■ TASK DETAILS: Only lines that contain the word "parent" belong in the answer; copy them from the records below.

#### DATA PROVIDED ####

(* ===== verification/HealLaws.v ===== *)
(** What the set-XOR search of [Heal.v] guarantees: halving finds a difference or ends in the
    one range that cannot be halved, the fallback posts what was sealed for it, and where the
    search runs into a panic. *)

From stdpp Require Import base tactics list numbers option strings countable gmap sorting relations.
From Stdlib Require Import Strings.Byte.
From S2P Require Import Prelude Text Ids Order Channel Defaults Payload Json Ports TestDoubles.
From S2P Require Import Codec Chain ChainLaws RowLog Party HealRange Bins State StateLaws.
From S2P Require Import Helpers HelpersLaws Engine Frame Ratchet RatchetLaws Vault VaultLaws Heal.

(** * Frames *)

Lemma outbox_heal_mut cid f st : outbox (heal_mut cid f st) = outbox st.
Proof. apply outbox_chains_mut. Qed.
Lemma outbox_note_live cid now st : outbox (note_live cid now st) = outbox st.
Proof. apply outbox_chains_mut. Qed.
#[export] Hint Rewrite outbox_heal_mut outbox_note_live : outbox.

Section Frames.
Context `{Suite, Rng}.

#[export] Instance post_probes_forward ids tag durable eph origin use_eph probes cursor ready :
  Evolves forward (post_probes ids tag durable eph origin use_eph probes cursor ready).
Proof. revert cursor ready. induction probes as [|p probes IH]; intros; cbn [post_probes]; evolve. Qed.

#[export] Instance post_heal_forward cid : Evolves forward (post_heal cid).
Proof. unfold post_heal, expect_chains_mut. evolve. Qed.
(* ===== verification/Live.v ===== *)
(** Sending on an established conversation: ephemeral first, durable copies kept until a
    live acknowledgement comes or the fallback is due ([engine/live.rs]; its receiving side
    is in [Receive.v], [settle_live] in [Heal.v]). *)

From stdpp Require Import base tactics list numbers option strings countable gmap.
From Stdlib Require Import Strings.Byte.
From S2P Require Import Prelude Text Ids Order Channel Defaults Payload Json Ports Codec.
From S2P Require Import Chain RowLog Party HealRange Bins State StateLaws Helpers Engine Ratchet.
From S2P Require Import Vault Directory Chat Heal.

(** * Routes *)

Record LiveRoute : Type := mkLiveRoute {
  lr_sort : ConversationSort; lr_persistents : list DurableChannel;
  lr_ephemerals : list EphemeralChannel; lr_send_tag_key : TagKey;
  lr_eph_send_tag_key : TagKey; lr_actor : Actor
}.

Definition live_persistent_only (sort : ConversationSort) (payload : TxPayload) : bool :=
  match sort, payload with
  | Group, _ | _, PAdvertise _ | _, PWrap _ | _, PAck _ => true
  | _, _ => false
  end.

(** Group packets stay on the durable channels. *)
Definition group_route (st : EngineState) (cid : ConversationId) : option LiveRoute :=
  live ← group_live st cid;
  '(actor, signing) ← local_material st cid;
  member ← List.find (λ m, bool_decide (sign_bytes (gm_signing_pk m) = signing)) (gl_members live);
  Some (mkLiveRoute Group (gl_persistents live) [] (gm_send_tag_key member)
          (gm_eph_send_tag_key member) actor).

Definition established_sort (st : EngineState) (cid : ConversationId) : ConversationSort :=
  if is_sync st cid then Synchronization else DirectMessage.

Definition live_route (st : EngineState) (cid : ConversationId) : option LiveRoute :=
  match group_route st cid with
  | Some route => Some route
  | None =>
      parent ← established_parent st cid;
      notice ← notice_for st parent;
      '(actor, signing) ← local_material st cid;
      '(send_tag_key, eph_send_tag_key) ← intro_tag_keys st parent signing;
      Some (mkLiveRoute (established_sort st cid) (n_persistents notice) (n_ephemerals notice)
              send_tag_key eph_send_tag_key actor)
  end.

Definition push_pending (pending : LivePending) (c : EstablishedChains) : EstablishedChains :=
  with_packet (λ p, with_live_pending (pc_live_pending p ++ [pending]) p) c.

Definition set_send (actor : Actor) (chain : SendChain) (c : EstablishedChains) :
    EstablishedChains :=
  with_packet (λ p, with_send (<[actor := chain]> (pc_send p)) p) c.

(** [0] and [1] as [u8]. *)
Definition u8_zero : u8 := mkChecked 0%N eq_refl.
Definition u8_one : u8 := mkChecked 1%N eq_refl.

(** [now >= sent_at.saturating_add(FALLBACK_SECS)]. *)
Definition pending_due (now : UnixSeconds) (p : LivePending) : bool :=
  elapsed now (lp_sent_at p) FALLBACK_SECS.

(** Presence as [probe_presence] and [post_signal] word it. *)
Definition presence_plain (visible : bool) (actor : bytes) (seq : u64) (cid : ConversationId)
    (now : u64) : PacketPlain :=
  if visible then PresenceActive (mkPresenceActive actor seq cid now)
  else Presence (mkPresence actor seq cid).

Definition typing_plain (visible : bool) (actor : bytes) (seq : u64) (cid : ConversationId)
    (now : u64) (composing : bool) : PacketPlain :=
  if visible then TypingActive (mkTypingActive actor seq cid now composing)
  else Typing (mkTyping actor seq cid composing).

Section Live.
Context `{Suite, Rng}.

(** A packet that waits for a live acknowledgement stays ahead of the stored chain. *)
Definition sending_chain (st : EngineState) (cid : ConversationId) (secret : Secret)
    (route : LiveRoute) : result EngineError SendChain :=
  match established st cid ≫= λ c, last (pc_live_pending (ec_packet c)) with
  | Some pending => Ok (lp_sealed_to pending)
  | None =>
    match established st cid ≫= λ c, pc_send (ec_packet c) !! lr_actor route with
    | Some existing => Ok existing
    | None => join secret (lr_sort route) (Actor_as_bytes (lr_actor route))
    end
  end.

(** * Queueing *)

Definition push_eph (route : LiveRoute) (now : UnixSeconds) (body : bytes) : M unit :=
  label ← expect (eph_label (lr_sort route));
  push_eph_writes (lr_ephemerals route) (bin_tag (lr_eph_send_tag_key route) label (time_bin now))
    body.

Definition durable_tag (route : LiveRoute) (now : UnixSeconds) (label : bytes) : Tag :=
  bin_tag (lr_send_tag_key route) label (time_bin now).

Definition push_durable (route : LiveRoute) (now : UnixSeconds) (body : bytes) : M unit :=
  label ← expect (persist_label (lr_sort route));
  push_writes (lr_persistents route) (durable_tag route now label) body.

(** Tell the peer this device is here, once, after the process comes online. *)
Definition probe_presence (cid : ConversationId) (route : LiveRoute) (chain : SendChain)
    (now : UnixSeconds) : M unit :=
  st ← get_state;
  en ← get_engine;
  c ← expect (established st cid);
  let live := from_option (λ until, (cval now <? cval until)%N) false (pc_live_until (ec_packet c)) in
  if live || ec_presence_sent c then mret tt
  else
    let packet := presence_plain (df_online_visible (en_defaults en))
                    (Actor_as_bytes (lr_actor route)) (sc_packet_seq chain) cid now in
    sealed ← seal_packet_m (eph_mk chain) packet;
    _ ← push_eph route now sealed;
    expect_established_mut cid with_presence_sent.

(** Post a typing or presence packet on every ephemeral channel; [None] is presence. *)
Definition post_signal (cid : ConversationId) (secret : Secret) (composing : option bool) :
    M unit :=
  st ← get_state;
  en ← get_engine;
  route ← expect (live_route st cid);
  now ← expect (es_ticked st);
  chain ← lift (sending_chain st cid secret route);
  let actor := Actor_as_bytes (lr_actor route) in
  let visible := shows_online en st cid in
  let packet :=
    match composing with
    | Some composing => typing_plain visible actor (sc_packet_seq chain) cid now composing
    | None => presence_plain visible actor (sc_packet_seq chain) cid now
    end in
  sealed ← seal_packet_m (eph_mk chain) packet;
  push_eph route now sealed.

(** * Posting a transaction *)

(** The loop of [post_live]: the chain past the packets, and the durable copies kept back.
    The 65th fragment is refused by [next_fragment], so [write_fuel] rounds suffice. *)
Fixpoint live_fragments (fuel : nat) (cid : ConversationId) (route : LiveRoute)
    (now : UnixSeconds) (wait : bool) (eph_key : EphMessageKey) (tx_id set_xor : Tag)
    (packed : bytes) (frag_i : u64) (chain : SendChain) (durable : list bytes) :
    M (SendChain * list bytes) :=
  match fuel with
  | O => expect None
  | S fuel =>
      '(packet, n) ← lift (next_fragment packed tx_id set_xor (sc_packet_seq chain) frag_i
                             (Actor_as_bytes (lr_actor route)));
      _ ← (if wait || negb (bool_decide (lr_ephemerals route = []))
           then sealed ← seal_packet_m eph_key packet; push_eph route now sealed
           else mret tt);
      sealed ← seal_packet_m (mk chain) packet;
      _ ← (if wait then mret tt else push_durable route now sealed);
      _ ← modify (note_sent_packet cid);
      let durable := if wait then durable ++ [sealed] else durable in
      if is_last packet then mret (step chain, durable)
      else live_fragments fuel cid route now wait eph_key tx_id set_xor (drop n packed)
             (sat_add frag_i 1) (step chain) durable
  end.

Definition live_wait (route : LiveRoute) (payload : TxPayload) : bool :=
  negb (live_persistent_only (lr_sort route) payload)
  && negb (bool_decide (lr_ephemerals route = [])).

(** [post_live] after the owed ratchet step: the packets of [tx_id] from [chain] on. *)
Definition post_fragments (cid : ConversationId) (route : LiveRoute) (now : UnixSeconds)
    (wait : bool) (chain : SendChain) (tx_id : Tag) : M unit :=
  st ← get_state;
  b ← expect (body st tx_id);
  '(chain, durable) ← live_fragments write_fuel cid route now wait (eph_mk chain) tx_id
                        (set_xor_for (body_pairs st) cid) (packed_tx b) (clamp64 0) chain [];
  if wait then
    expect_established_mut cid
      (push_pending (mkLivePending (set_xor_for (body_pairs st) cid) now durable chain
                       (lr_actor route) u8_zero u8_one))
  else modify (established_mut cid (set_send (lr_actor route) chain)).

(** [post_live] posts what the ratchet owes first.  Minting resets the count that makes a
    step owed, so the inner call owes nothing and two levels suffice
    ([post_live_enough] in [LiveLaws.v]). *)
Fixpoint post_live_at (fuel : nat) (cid : ConversationId) (secret : Secret) (tx_id : Tag)
    (payload : TxPayload) : M unit :=
  match fuel with
  | O => expect None
  | S fuel =>
      st ← get_state;
      match live_route st cid with
      | None => mret tt
      | Some route =>
          now ← expect (es_ticked st);
          let wait := live_wait route payload in
          chain ← lift (sending_chain st cid secret route);
          _ ← (if wait then probe_presence cid route chain now else mret tt);
          owed ← mint_if_owed cid secret;
          _ ← (match owed with
               | None => mret tt
               | Some owed =>
                   st ← get_state;
                   b ← expect (body st owed);
                   post_live_at fuel cid secret owed (db_payload b)
               end);
          post_fragments cid route now wait chain tx_id
      end
  end.

Definition post_live : ConversationId → Secret → Tag → TxPayload → M unit := post_live_at 2.

Definition deliver_live (cid : ConversationId) (secret : Secret) (payloads : list TxPayload) :
    M unit :=
  st ← get_state;
  if is_established st cid
  then for_each (λ payload, post_live cid secret (tx_id secret payload) payload) payloads
  else mret tt.

(** * The fallback *)

(** The row after its overdue packets went out. *)
Definition live_flushed (now : UnixSeconds) (due : list LivePending) (c : EstablishedChains) :
    EstablishedChains :=
  let c := match last due with Some p => set_send (lp_actor p) (lp_sealed_to p) c | None => c end in
  with_packet (λ p, with_live_pending
    (filter (λ q, pending_due now q = false) (pc_live_pending p)) p) c.

Definition flush_live_row (now : UnixSeconds) (cid : ConversationId) : M unit :=
  st ← get_state;
  c ← expect (established st cid);
  let due := filter (λ p, pending_due now p = true) (pc_live_pending (ec_packet c)) in
  if bool_decide (due = []) then mret tt
  else
    match live_route st cid with
    | None => mret tt
    | Some route =>
        label ← expect (persist_label (lr_sort route));
        _ ← for_each (push_writes (lr_persistents route) (durable_tag route now label))
              (concat (map lp_bodies due));
        expect_established_mut cid (live_flushed now due)
    end.

Definition flush_live : M unit :=
  st ← get_state;
  now ← expect (es_ticked st);
  for_each (flush_live_row now) (established_cids st).

End Live.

####

■ REPLY:
      parent ← established_parent st cid;
      notice ← notice_for st parent;
      '(send_tag_key, eph_send_tag_key) ← intro_tag_keys st parent signing;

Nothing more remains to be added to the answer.